What you should do: Repeat exactly, and only, the lines of the entries below from the one with "(** [np.argsort(a)]: the" through the one with "(** [np.argsort(a)[::-1][0]] *)", both ends included.

Saved data entries:

============================================================

(** * Embedding-based clustering: the greedy seed decoder, its kernels,
      the centroid estimator and the discriminative loss

    A shallow embedding of
      - [inference/spatial_embeddings.py]: [gaussian_kernel],
        [ellipsoidal_kernel], [find_cluster_means], [cluster_remainder],
        [fit_predict1], [fit_predict2] and the F-score line of [main_loop];
      - [mlreco/models/cluster/loss.py]: the methods of [DiscriminativeLoss]
        up to [combine].

    Numbers.  A finite float64 is idealised as a real number (no rounding,
    no overflow); the three special values a numpy division or exponential
    can produce are kept, because the decoder's control flow depends on
    them.  What is stated about the decoders holds for every kernel, in
    terms of the values the kernel returns; what is stated about the
    values of the two kernels of the file is stated for bandwidths and
    rows in the range where a float64 neither underflows to zero nor
    overflows.  Integer labels are [Z], indices and counts are [nat]. *)

From Stdlib Require Import String.
From Stdlib Require Import Reals Lra Lia List ZArith Bool.
From Stdlib Require Import Sorted Permutation.
Import ListNotations.
Open Scope R_scope.

(* ================================================================== *)
(** ** Numeric layer *)

Inductive np_float : Type :=
| Fin (r : R)
| PInf
| NInf
| NaN.

Definition Rltb (a b : R) : bool := if Rlt_dec a b then true else false.
Definition Rleb (a b : R) : bool := if Rle_dec a b then true else false.
Definition Reqb (a b : R) : bool := if Req_dec_T a b then true else false.

(** [a / b] on two finite operands, with numpy's results for a zero
    divisor (a warning, not an exception).  Every divisor in the modelled
    code is a square or a sum of non-negative terms, so a zero divisor is
    the positive zero. *)
Definition np_div (a b : R) : np_float :=
  if Reqb b 0 then
    if Reqb a 0 then NaN else if Rltb 0 a then PInf else NInf
  else Fin (a / b).

Definition np_neg (a : np_float) : np_float :=
  match a with
  | Fin r => Fin (- r)
  | PInf => NInf
  | NInf => PInf
  | NaN => NaN
  end.

Definition np_add (a b : np_float) : np_float :=
  match a, b with
  | NaN, _ | _, NaN => NaN
  | Fin x, Fin y => Fin (x + y)
  | PInf, NInf | NInf, PInf => NaN
  | PInf, _ | _, PInf => PInf
  | NInf, _ | _, NInf => NInf
  end.

Definition np_exp (a : np_float) : np_float :=
  match a with
  | Fin r => Fin (exp r)
  | PInf => PInf
  | NInf => Fin 0
  | NaN => NaN
  end.

(** IEEE comparison: false as soon as one side is NaN. *)
Definition np_ltb (a b : np_float) : bool :=
  match a, b with
  | NaN, _ | _, NaN => false
  | Fin x, Fin y => Rltb x y
  | NInf, NInf => false
  | NInf, _ => true
  | Fin _, PInf => true
  | _, _ => false
  end.

Definition np_gtb (a b : np_float) : bool := np_ltb b a.

Definition Rsum (l : list R) : R := fold_right Rplus 0 l.

(** [np.sum] of values that may be special. *)
Definition np_sum (l : list np_float) : np_float := fold_left np_add l (Fin 0).

Fixpoint zip_with {A B C : Type} (f : A -> B -> C) (a : list A) (b : list B)
  : list C :=
  match a, b with
  | x :: a', y :: b' => f x y :: zip_with f a' b'
  | _, _ => []
  end.

(** Row operations; a matrix is the list of its rows. *)
Definition vsub (a b : list R) : list R := zip_with Rminus a b.
Definition vadd (a b : list R) : list R := zip_with Rplus a b.
Definition sq (x : R) : R := x ^ 2.

(* ================================================================== *)
(** ** Python outcomes *)

Inductive exn : Type :=
| NameError (name : string)
| IndexError
| ValueError
| TypeError
| ZeroDivisionError
| RuntimeError.

(** What a call does: it returns, raises, or (for the modelled [while]
    loops, which are run with a bound on the number of iterations) is
    still running when the bound is reached. *)
Inductive outcome (A : Type) : Type :=
| Done (a : A)
| Raise (e : exn)
| OutOfFuel.

Arguments Done {A} a.
Arguments Raise {A} e.
Arguments OutOfFuel {A}.

Definition bind {A B : Type} (m : outcome A) (k : A -> outcome B) : outcome B :=
  match m with
  | Done a => k a
  | Raise e => Raise e
  | OutOfFuel => OutOfFuel
  end.

Notation "x <- m ;; k" := (bind m (fun x => k))
  (at level 61, m at next level, right associativity).

(** [a[i]] for a non-negative index. *)
Definition index {A : Type} (a : list A) (i : nat) : outcome A :=
  match nth_error a i with
  | Some x => Done x
  | None => Raise IndexError
  end.

(* ================================================================== *)
(** ** numpy helpers used by the decoder *)

Fixpoint insert_by (key : nat -> R) (i : nat) (s : list nat) : list nat :=
  match s with
  | [] => [i]
  | j :: s' => if Rleb (key i) (key j) then i :: s else j :: insert_by key i s'
  end.

(** [np.argsort(a)]: the indices of [a] in ascending order of value.  Equal
    values keep their index order, which is what numpy's default sort does
    on short arrays; the spec leaves the order of ties open. *)
Definition argsort (a : list R) : list nat :=
  fold_right (insert_by (fun i => nth i a 0)) [] (seq 0 (length a)).

(** The order [argsort] puts the indices in. *)
Definition key_le (key : nat -> R) (i j : nat) : Prop := key i <= key j.

(** [np.argsort(a)[::-1][0]] *)
Definition argsort_rev_first (a : list R) : outcome nat :=
  index (rev (argsort a)) 0.

(** [a[mask] = v] on a copy; numpy raises IndexError when the boolean mask
    has another length than [a]. *)
Fixpoint mask_assign {A : Type} (a : list A) (mask : list bool) (v : A)
  : list A :=
  match a, mask with
  | x :: a', b :: mask' => (if b then v else x) :: mask_assign a' mask' v
  | _, _ => a
  end.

============================================================

Exercise solution:
(** [np.argsort(a)]: the indices of [a] in ascending order of value.  Equal
    values keep their index order, which is what numpy's default sort does
    on short arrays; the spec leaves the order of ties open. *)
Definition argsort (a : list R) : list nat :=
  fold_right (insert_by (fun i => nth i a 0)) [] (seq 0 (length a)).

(** The order [argsort] puts the indices in. *)
Definition key_le (key : nat -> R) (i j : nat) : Prop := key i <= key j.

(** [np.argsort(a)[::-1][0]] *)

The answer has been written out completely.